Problem to work on: Copy out each line of the data that holds the word "false".

Saved entries:
|---|
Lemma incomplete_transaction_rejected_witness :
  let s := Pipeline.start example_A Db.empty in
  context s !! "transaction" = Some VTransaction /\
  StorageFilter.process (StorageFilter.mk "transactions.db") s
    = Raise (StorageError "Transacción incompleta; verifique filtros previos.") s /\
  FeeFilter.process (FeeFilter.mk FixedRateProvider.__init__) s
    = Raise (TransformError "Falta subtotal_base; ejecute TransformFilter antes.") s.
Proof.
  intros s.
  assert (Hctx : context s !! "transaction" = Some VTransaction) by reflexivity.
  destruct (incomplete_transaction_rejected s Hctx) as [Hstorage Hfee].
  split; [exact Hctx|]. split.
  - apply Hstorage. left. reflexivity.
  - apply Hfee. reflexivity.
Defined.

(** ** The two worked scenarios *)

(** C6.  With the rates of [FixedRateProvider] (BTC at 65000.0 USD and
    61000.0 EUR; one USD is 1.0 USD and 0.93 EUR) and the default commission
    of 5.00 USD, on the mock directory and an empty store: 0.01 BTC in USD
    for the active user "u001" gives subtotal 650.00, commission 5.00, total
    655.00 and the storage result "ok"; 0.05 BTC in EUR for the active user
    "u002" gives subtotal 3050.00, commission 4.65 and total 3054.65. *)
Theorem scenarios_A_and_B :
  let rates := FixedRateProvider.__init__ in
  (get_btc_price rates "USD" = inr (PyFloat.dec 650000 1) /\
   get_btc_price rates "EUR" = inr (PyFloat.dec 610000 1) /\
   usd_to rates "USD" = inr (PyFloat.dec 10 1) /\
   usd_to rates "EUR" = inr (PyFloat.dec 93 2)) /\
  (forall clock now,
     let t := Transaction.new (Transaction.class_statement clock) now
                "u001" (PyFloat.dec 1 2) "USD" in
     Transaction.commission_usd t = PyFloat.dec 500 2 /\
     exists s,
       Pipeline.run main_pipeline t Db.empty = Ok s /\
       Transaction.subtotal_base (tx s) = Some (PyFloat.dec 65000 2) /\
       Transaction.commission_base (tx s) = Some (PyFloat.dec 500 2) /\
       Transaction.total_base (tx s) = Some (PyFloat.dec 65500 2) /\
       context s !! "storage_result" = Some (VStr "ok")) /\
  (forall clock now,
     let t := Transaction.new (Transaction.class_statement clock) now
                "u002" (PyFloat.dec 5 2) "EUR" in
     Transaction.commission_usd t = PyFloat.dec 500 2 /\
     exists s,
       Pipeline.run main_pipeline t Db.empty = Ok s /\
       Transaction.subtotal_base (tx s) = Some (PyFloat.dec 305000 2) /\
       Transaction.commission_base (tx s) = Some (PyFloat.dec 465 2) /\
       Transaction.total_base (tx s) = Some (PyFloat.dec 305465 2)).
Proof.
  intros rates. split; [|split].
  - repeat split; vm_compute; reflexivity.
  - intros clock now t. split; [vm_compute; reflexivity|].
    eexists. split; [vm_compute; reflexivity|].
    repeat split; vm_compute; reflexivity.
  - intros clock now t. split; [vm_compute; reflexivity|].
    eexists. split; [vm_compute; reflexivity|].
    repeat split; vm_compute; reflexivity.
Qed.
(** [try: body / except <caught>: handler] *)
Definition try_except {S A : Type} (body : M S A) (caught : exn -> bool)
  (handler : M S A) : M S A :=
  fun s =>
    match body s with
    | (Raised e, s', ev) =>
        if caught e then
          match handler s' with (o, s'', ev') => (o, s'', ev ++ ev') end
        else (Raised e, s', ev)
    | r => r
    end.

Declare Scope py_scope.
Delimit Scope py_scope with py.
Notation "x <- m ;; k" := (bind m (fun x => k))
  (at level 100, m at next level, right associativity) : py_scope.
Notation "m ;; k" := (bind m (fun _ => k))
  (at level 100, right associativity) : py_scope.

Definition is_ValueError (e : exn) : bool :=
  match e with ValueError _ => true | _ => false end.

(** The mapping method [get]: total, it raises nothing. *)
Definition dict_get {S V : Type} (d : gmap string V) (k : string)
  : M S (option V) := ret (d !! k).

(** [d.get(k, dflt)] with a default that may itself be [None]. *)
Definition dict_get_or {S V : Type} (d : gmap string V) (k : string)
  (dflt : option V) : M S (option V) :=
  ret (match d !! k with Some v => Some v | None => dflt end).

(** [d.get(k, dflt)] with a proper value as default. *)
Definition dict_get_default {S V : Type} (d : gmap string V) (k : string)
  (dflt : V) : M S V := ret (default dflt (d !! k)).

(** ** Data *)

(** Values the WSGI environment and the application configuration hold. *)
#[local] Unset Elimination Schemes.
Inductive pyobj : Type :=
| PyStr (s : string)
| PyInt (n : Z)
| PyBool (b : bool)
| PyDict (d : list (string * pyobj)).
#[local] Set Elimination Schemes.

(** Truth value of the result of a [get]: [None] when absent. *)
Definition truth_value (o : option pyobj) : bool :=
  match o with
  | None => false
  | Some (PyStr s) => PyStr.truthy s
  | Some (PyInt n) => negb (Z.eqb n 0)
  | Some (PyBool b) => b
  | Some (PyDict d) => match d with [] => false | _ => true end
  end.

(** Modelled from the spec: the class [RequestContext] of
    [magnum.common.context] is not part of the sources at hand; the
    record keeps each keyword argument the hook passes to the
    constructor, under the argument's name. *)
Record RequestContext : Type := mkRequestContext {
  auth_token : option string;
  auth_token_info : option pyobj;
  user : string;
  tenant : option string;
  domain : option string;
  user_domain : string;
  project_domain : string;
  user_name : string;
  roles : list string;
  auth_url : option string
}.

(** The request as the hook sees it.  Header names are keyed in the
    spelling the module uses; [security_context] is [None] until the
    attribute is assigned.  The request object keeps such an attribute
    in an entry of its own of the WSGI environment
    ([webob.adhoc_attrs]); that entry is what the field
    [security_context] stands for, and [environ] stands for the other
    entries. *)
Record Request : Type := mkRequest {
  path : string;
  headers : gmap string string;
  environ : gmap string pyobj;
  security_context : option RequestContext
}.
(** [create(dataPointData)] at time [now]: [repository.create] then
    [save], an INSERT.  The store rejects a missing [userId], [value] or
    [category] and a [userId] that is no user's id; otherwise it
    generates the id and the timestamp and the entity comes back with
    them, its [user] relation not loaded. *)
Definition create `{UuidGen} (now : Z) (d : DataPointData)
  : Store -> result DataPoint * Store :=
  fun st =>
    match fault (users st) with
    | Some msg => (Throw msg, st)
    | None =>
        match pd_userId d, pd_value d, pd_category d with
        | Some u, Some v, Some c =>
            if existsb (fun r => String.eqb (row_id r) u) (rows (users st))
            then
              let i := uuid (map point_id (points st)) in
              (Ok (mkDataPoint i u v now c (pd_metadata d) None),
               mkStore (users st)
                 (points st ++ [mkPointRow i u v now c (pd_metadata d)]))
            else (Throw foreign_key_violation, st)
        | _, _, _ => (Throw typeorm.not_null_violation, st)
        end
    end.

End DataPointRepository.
|---|
Written solution:
  match e with ValueError _ => true | _ => false end.
  | None => false
  | Some (PyDict d) => match d with [] => false | _ => true end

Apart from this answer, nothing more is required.